Similar solidarity protests occurred that night at Tin Shui Wai police station, where hundreds had gathered to support two young people who were arrested during an altercation at a Lennon Wall. During the demonstration, fireworks were launched out of a moving vehicle into the assembled crowd. At least 10 were injured in the attack. Three men were arrested two weeks after the attack.

On 31 July demonstrators gathered at the Eastern District Court to support the 44 people due to face rioting charges. Amnesty International released a statement, calling the definitions of illegal assembly and rioting under Hong Kong law "so broad they fall far short of international standards" and further stated that "individuals facing these sweeping charges would [not] have a fair chance of defending themselves at trial." A group of local prosecutors also released a public letter, asserting that the decision to prosecute was politically motivated because it failed the two criteria of whether there was adequate evidence and a reasonable prospect of conviction, or whether it was in line with public interest.

==Counter-protests==

On 15 July, dozens of protesters from ten Pro-Beijing groups including the Democratic Alliance for the Betterment and Progress of Hong Kong (DAB) held a demonstration in support of the police and condemned the protesters for violently attacking the police.

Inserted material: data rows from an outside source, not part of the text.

Lemma generate_signal_eq pre last :
  generate_signal (pre ++ [last])
  = if volume_cast last then
      match iloc_back (pre ++ [last]) 2 with
      | inr prev => inr (vote_signal last (Close prev))
      | inl e => inl e
      end
    else inr (vote_signal last None).
Proof.
  unfold generate_signal, volume. rewrite iloc_back_last.
  generalize (iloc_back (pre ++ [last]) 2). intros r.
  cbn [bind].
  rewrite trend_ema_cast, trend_sma_cast, momentum_cast, macd_cast, volatility_cast.
  unfold vote_signal, buy_votes, sell_votes, ballots.
  fold (volume_cast last).
  destruct (volume_cast last).
  - destruct r as [e|prev]; cbn [bind]; [reflexivity|].
    cbn [bind ret app].
    rewrite <- (make_signal_tally
             [trend1_buys last; trend2_buys last; momentum_buys last;
              macd_buys last; volatility_buys last; volume_buys last (Close prev)])
      by (simpl; lia).
    reflexivity.
  - cbn [bind ret app].
    rewrite <- (make_signal_tally
             [trend1_buys last; trend2_buys last; momentum_buys last;
              macd_buys last; volatility_buys last])
      by (simpl; lia).
    reflexivity.
Qed.

Lemma strength_as_fraction (z : Z) : (inject_Z z / 7 == z # 7)%Q.
Proof. unfold Qeq, Qdiv, Qmult, Qinv, inject_Z. simpl. lia. Qed.

Lemma vote_direction_spec (b s : Z) :
  (vote_direction b s = 1 <-> s < b)
  /\ (vote_direction b s = -1 <-> b < s)
  /\ (vote_direction b s = 0 <-> b = s).
Proof.
  unfold vote_direction.
  destruct (Z.compare_spec b s); repeat split; intros; try lia; try discriminate.
Qed.

Lemma momentum_buys_spec (r : Row) (rsi : Q) :
  RSI r = Some rsi ->
  momentum_buys r = true
  <-> (((30 <= rsi)%Q /\ (rsi <= 70)%Q) /\ (50 < rsi)%Q) \/ (rsi < 30)%Q.
Proof.
  intros Hr. unfold momentum_buys. rewrite Hr.
  rewrite orb_true_iff, !andb_true_iff, !cell_le_Some, cell_gt_Some, cell_lt_Some.
  reflexivity.
Qed.

(** Every signal the vote produces: five or six ballots, hence a larger
    side of at least three. *)
Lemma vote_signal_bounds (r : Row) (pc : cell) :
  let sig := vote_signal r pc in
  5 <= buy_signals sig + sell_signals sig <= 6
  /\ (buy_signals sig + sell_signals sig = 6 <-> volume_cast r = true)
  /\ 3 <= Z.max (buy_signals sig) (sell_signals sig)
  /\ (3 # 7 <= strength sig)%Q
  /\ (direction sig = 0 ->
      buy_signals sig = 3 /\ sell_signals sig = 3 /\ (strength sig == 3 # 7)%Q).
Proof.
  unfold vote_signal, buy_votes, sell_votes, ballots.
  destruct (trend1_buys r), (trend2_buys r), (momentum_buys r), (macd_buys r),
    (volatility_buys r), (volume_cast r), (volume_buys r pc);
    vm_compute; repeat split; intros; try discriminate; try lia; try reflexivity.
Qed.

Lemma generate_signal_inv (data : list Row) (sig : Signal) :
  generate_signal data = inr sig ->
  exists (pre : list Row) (last : Row) (pc : cell),
    data = pre ++ [last] /\ sig = vote_signal last pc.
Proof.
  intros Hrun.
  destruct (iloc_back data 1) as [e|last] eqn:Hlast.
  { unfold generate_signal in Hrun. rewrite Hlast in Hrun. discriminate. }
  apply iloc_back_inv in Hlast as [pre ->].
  rewrite generate_signal_eq in Hrun.
  exists pre, last.
  destruct (volume_cast last).
  - destruct (iloc_back (pre ++ [last]) 2) as [e|prev]; [discriminate|].
    injection Hrun as <-. exists (Close prev). split; reflexivity.
  - injection Hrun as <-. exists None. split; reflexivity.
Qed.

(** C1. [generate_signal] is the six-category unweighted vote.  On a series
    whose latest row is well defined it returns the tally of the ballots
    Trend-1 (EMA9 > SMA20), Trend-2 (SMA20 > SMA50), momentum (RSI within
    [30,70] and above 50, or RSI below 30), MACD (line above signal),
    volatility (close above the Bollinger middle band) and, only when the
    volume exceeds its 20-bar average, volume (close above the prior
    close); the direction is the sign of buys minus sells and the strength
    is the larger count over 7.  In the scenario with all five ballots
    buying, RSI 55 and volume below average: 5 buys, direction +1,
    strength 5/7. *)
Theorem generate_signal_vote (pre : list Row) (prev : Row)
    (c v s20 s50 e9 rsi m ms bb vs : Q) :
  let last := defined_row c v s20 s50 e9 rsi m ms bb vs in
  let sig := vote_signal last (Close prev) in
  generate_signal (pre ++ [prev; last]) = inr sig
  /\ (trend1_buys last = true <-> (s20 < e9)%Q)
  /\ (trend2_buys last = true <-> (s50 < s20)%Q)
  /\ (momentum_buys last = true
      <-> (((30 <= rsi)%Q /\ (rsi <= 70)%Q) /\ (50 < rsi)%Q) \/ (rsi < 30)%Q)
  /\ (macd_buys last = true <-> (ms < m)%Q)
  /\ (volatility_buys last = true <-> (bb < c)%Q)
  /\ (volume_cast last = true <-> (vs < v)%Q)
  /\ (forall pc, Close prev = Some pc ->
      (volume_buys last (Close prev) = true <-> (pc < c)%Q))
  /\ buy_signals sig = count_votes true (ballots last (Close prev))
  /\ sell_signals sig = count_votes false (ballots last (Close prev))
  /\ (length (ballots last (Close prev)) = if volume_cast last then 6 else 5)%nat
  /\ (direction sig = 1 <-> sell_signals sig < buy_signals sig)
  /\ (direction sig = -1 <-> buy_signals sig < sell_signals sig)
  /\ (direction sig = 0 <-> buy_signals sig = sell_signals sig)
  /\ (strength sig == Z.max (buy_signals sig) (sell_signals sig) # 7)%Q
  /\ ((s20 < e9)%Q -> (s50 < s20)%Q -> (rsi == 55)%Q -> (ms < m)%Q ->
      (bb < c)%Q -> (v < vs)%Q ->
      buy_signals sig = 5 /\ sell_signals sig = 0 /\ direction sig = 1
      /\ (strength sig == 5 # 7)%Q
      /\ generate_signal (pre ++ [last]) = inr sig).
Proof.
  intros last sig.
  assert (Hrun : generate_signal (pre ++ [prev; last]) = inr sig).
  { change (pre ++ [prev; last]) with (pre ++ [prev] ++ [last]).
    rewrite app_assoc, generate_signal_eq, <- app_assoc.
    change ([prev] ++ [last]) with [prev; last].
    rewrite iloc_back_prev. destruct (volume_cast last) eqn:Hcast; [reflexivity|].
    unfold sig, vote_signal, buy_votes, sell_votes, ballots. rewrite Hcast.
    reflexivity. }
  destruct (vote_direction_spec (buy_signals sig) (sell_signals sig))
    as (Hup & Hdown & Htie).
  split; [exact Hrun|].
  split; [apply cell_gt_Some|].
  split; [apply cell_gt_Some|].
  split; [apply (momentum_buys_spec last rsi); reflexivity|].
  split; [apply cell_gt_Some|].
  split; [apply cell_gt_Some|].
  split; [apply cell_gt_Some|].
  split; [intros pc ->; apply cell_gt_Some|].
  split; [reflexivity|].
  split; [reflexivity|].
  split; [unfold ballots; destruct (volume_cast last); reflexivity|].
  split; [exact Hup|].
  split; [exact Hdown|].
  split; [exact Htie|].
  split; [apply strength_as_fraction|].
  intros H1 H2 Hrsi H4 H5 Hvol.
  assert (Ht1 : trend1_buys last = true) by (apply cell_gt_Some; exact H1).
  assert (Ht2 : trend2_buys last = true) by (apply cell_gt_Some; exact H2).
  assert (Hmo : momentum_buys last = true).
  { apply (momentum_buys_spec last rsi); [reflexivity|]. left.
    rewrite Hrsi. repeat split; discriminate || reflexivity. }
  assert (Hma : macd_buys last = true) by (apply cell_gt_Some; exact H4).
  assert (Hvo : volatility_buys last = true) by (apply cell_gt_Some; exact H5).
  assert (Hvc : volume_cast last = false).
  { unfold volume_cast. cbn [last Volume Volume_SMA cell_gt].
    apply Qgtb_le. apply Qlt_le_weak. exact Hvol. }
  assert (Hsig : sig = mkSignal 1 (inject_Z 5 / 7)%Q 5 0).
  { unfold sig, vote_signal, buy_votes, sell_votes, ballots.
    rewrite Ht1, Ht2, Hmo, Hma, Hvo, Hvc. reflexivity. }
  rewrite generate_signal_eq, Hvc.
  unfold sig at 5, vote_signal, buy_votes, sell_votes, ballots. rewrite Hvc.
  rewrite Hsig. cbn [buy_signals sell_signals direction strength].
  repeat split; reflexivity.
Qed.

(** The scenario of C1 on concrete bars. *)
Lemma generate_signal_vote_witness :
  let prev := close_only 100 in
  let last := defined_row 104 800 101 99 102 55 (3 # 2) 1 103 1000 in
  generate_signal [prev; last] = inr (mkSignal 1 (inject_Z 5 / 7)%Q 5 0)
  /\ buy_signals (vote_signal last (Close prev)) = 5
  /\ direction (vote_signal last (Close prev)) = 1
  /\ (strength (vote_signal last (Close prev)) == 5 # 7)%Q.
Proof.
  intros prev last.
  pose proof (generate_signal_vote [] prev 104 800 101 99 102 55 (3 # 2) 1 103 1000)
    as H.
  cbv zeta in H.
  destruct H as (Hrun & _ & _ & _ & _ & _ & _ & _ & _ & _ & _ & _ & _ & _ & _ & Hsc).
  destruct Hsc as (Hb & _ & Hd & Hs & _);
    [reflexivity | reflexivity | reflexivity | reflexivity | reflexivity
    | reflexivity |].
  split; [exact Hrun|]. split; [exact Hb|]. split; [exact Hd | exact Hs].
Defined.

(** C10. Whenever [generate_signal] returns, at least five ballots were
    cast, so the larger side holds at least three and the strength is at
    least 3/7; a tie (direction 0) is 3 against 3 and reports strength 3/7,
    which passes the strength test of the trading loop for every
    MIN_SIGNAL_STRENGTH of at most 3/7. *)
Theorem generate_signal_strength_floor (data : list Row) (sig : Signal) :
  generate_signal data = inr sig ->
  5 <= buy_signals sig + sell_signals sig <= 6
  /\ 3 <= Z.max (buy_signals sig) (sell_signals sig)
  /\ (strength sig == Z.max (buy_signals sig) (sell_signals sig) # 7)%Q
  /\ (3 # 7 <= strength sig)%Q
  /\ (direction sig = 0 ->
      buy_signals sig = 3 /\ sell_signals sig = 3
      /\ (strength sig == 3 # 7)%Q
      /\ forall cfg : Settings,
           (MIN_SIGNAL_STRENGTH cfg <= 3 # 7)%Q -> strength_clears cfg sig = true).
Proof.
  intros Hrun.
  apply generate_signal_inv in Hrun as (pre & last & pc & -> & ->).
  destruct (vote_signal_bounds last pc) as (Hn & _ & Hmax & Hfloor & Htie).
  split; [exact Hn|]. split; [exact Hmax|].
  split; [apply strength_as_fraction|].
  split; [exact Hfloor|].
  intros Hdir. destruct (Htie Hdir) as (Hb & Hs & Hstr).
  split; [exact Hb|]. split; [exact Hs|]. split; [exact Hstr|].
  intros cfg Hmin. unfold strength_clears. apply Qle_bool_iff.
  rewrite Hstr. exact Hmin.
Qed.

(** A tied vote on concrete bars: three buys, three sells, strength 3/7. *)
Lemma generate_signal_strength_floor_witness :
  let prev := close_only 100 in
  let last := defined_row 104 1200 101 99 102 75 1 2 105 1000 in
  generate_signal [prev; last] = inr (mkSignal 0 (inject_Z 3 / 7)%Q 3 3)
  /\ (3 # 7 <= inject_Z 3 / 7)%Q
  /\ strength_clears (mkSettings (3 # 7) 100 9 15 5 1 5)
       (mkSignal 0 (inject_Z 3 / 7)%Q 3 3) = true.
Proof.
  intros prev last.
  assert (Hrun : generate_signal [prev; last] = inr (mkSignal 0 (inject_Z 3 / 7)%Q 3 3))
    by reflexivity.
  destruct (generate_signal_strength_floor _ _ Hrun) as (_ & _ & _ & Hfloor & Htie).
  destruct (Htie eq_refl) as (_ & _ & _ & Hclear).
  split; [exact Hrun|]. split; [exact Hfloor|].
  apply Hclear. cbn [MIN_SIGNAL_STRENGTH]. apply Qle_refl.
Defined.

End SignalScorer.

On 17 July 70 members from the DAB and Politihk Social Strategic including lawmakers Ann Chiang, Elizabeth Quat, Wilson Or and Junius Ho Kwan-yiu held demonstrations outside the Wan Chai Police Station to express their support for the police, urge them to rethink their operations when dealing with ongoing protests and called the government to ban protests until September.

On 18 July, around 30 supporters from the Pro-Beijing organisation of The Friends of Hong Kong Association held a demonstration outside the Wan Chai police's headquarters to show their support. They also donated 10 million Hong Kong dollars to the police welfare fund.

On 19 July 20 members from the pro-Beijing group, the Justice Alliance led by Leticia Lee held a demonstration out the Police Headquarters, where they delivered 10,000 juice boxes to the police and called on officers to "show no mercy" to protesters.

On 20 July, a demonstration organised by pro-Beijing coalition Safeguard Hong Kong Alliance occurred at Tamar Park to show solidarity for the police and support for the extradition bill. The organisers claimed that 316,000 attended, while police cited 103,000. Chan Pak-cheung, Maria Cordero, Elsie Leung and Maria Tam, former police chief Tang King-shing, and pro-Beijing legislators Regina Ip and Starry Lee attended and took turns giving speeches on the stage.